The junior off-guard, who has been obsessive in his workout regimen since the season ended about two months ago, was loath to shoot from the outside even when the shots were wide open. He continually drove to the basket with reckless abandon at times, showing off his improved quickness, explosion, and strength for all to see, thanks to two-a-day workouts with weights and plyometrics, and long runs with a classmate who longs to be a Marine and trains like it.

The point guard is motivated by the team's need for a reliable ballhandler to make himself known, the big man by outer and inner criticism about his physical and mental toughness, and the off-guard by the defenders in previous years who crowded his jump shot with little regard for any possible drives to the basket.

And me? What's my motivation? Is it an inner motivation? If so, why have I opened up my goal, my dream, to so many outsiders (shotout to the three of you reading my blog on a regular basis!)? Is this opening up just another way of motivating myself from within, heaping on a sort of pressure to make myself more accountable to others, though they may be "Internet friends?"
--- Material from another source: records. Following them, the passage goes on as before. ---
(** * BYD Vehicle integration: climate, sensor and switch entities

    A shallow embedding of [custom_components/byd_vehicle/climate.py],
    [sensor.py] and [switch.py].  Python dictionaries are finite maps
    ([gmap]); where Python iterates over a dictionary the model iterates over
    [map_to_list], so the order of the produced entity lists is the map's
    order, not Python's insertion order (no statement below depends on
    order).  Python statements with effects (attribute assignment, the remote
    call, [async_write_ha_state]) are written in a state-and-exception monad
    whose state is the entity together with the objects it shares with the
    rest of the integration (coordinators and API client).  The world [w]
    given to the setup functions stands for [hass.data[DOMAIN][entry_id]]
    with its coordinators and API wrapper; the list a setup function returns
    is the list it hands to [async_add_entities].  [device_info] and the
    class-level [_attr_*] constants play no part in the statements and are
    left out. *)

From Stdlib Require Import ZArith QArith String Ascii.
From stdpp Require Import gmap strings list fin_maps.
Is it the thesis posited in my Introduction that I want to prove to myself that I was (am?) good, athletic, an achiever?

Watching my players on this night struggle, sweat, dive, and push themselves and their teammates, I have no clear epiphany on my goal, no way to make my vague goal to dunk completely understandable to my readers and to myself, but I do know that I miss the game very, very much.

Thursday, March 11, 2010

Interlude--What's Next, 4:15pm dinner at Denny's?

I was supposed to go to KRS-One two nights ago in concert. There was something rebellious in this Tuesday night outing, something vaguely liberating. It was, I think, a salvo against middle, old age, the notion of disappearing youth. It was all set to go: myself, three friends, a pre-party. As Monday approached, doubt set in--will I be too tired to "perform" as a teacher on Wednesday? Will the next day be a waste? KRS isn't going on 'til 11? Dang! That's late...he gets on at 11/11:15, goes for an hour, I get outta there at 1 am, get home 1:30, get about five hours sleep max...
A few reps of "Sound of Da Police" and "Step into a World" culled my energy and resolve. Hell yeah, I was gonna go! KRS live? Local? Shoot, I might even let it slip to my students that I was out the night before. Late. At a concert. Dare them to ask. KRS One? You've never heard of him? Let me tell you a little somethin..."
The afternoon of the concert, with the tickets still not bought (a harbinger, I can now see, looking back, and Strike One), I ran into my coworker and fellow concertgoer. We both made small talk with no mention of that night's concert--Strike Two. I received two sorrowful texts from the other concertgoers, pleading too much work, errands, but really hoping that I still go to the concert-Strike Three. My courage sapped, my will fading, I capitulated.
"Hey, man" my coworker says, "About tonight...I'm kinda stuffed up, and..."
The saddest part? I had to act like I was upset, bummed out, steely in my resolve to hit up the Tuesday nightlife like I used to.
I might as well have hit up Denny's for a late-afternoon dinner, gotten that discount, and gotten off the streets before all the "weirdos" came out with the darkness.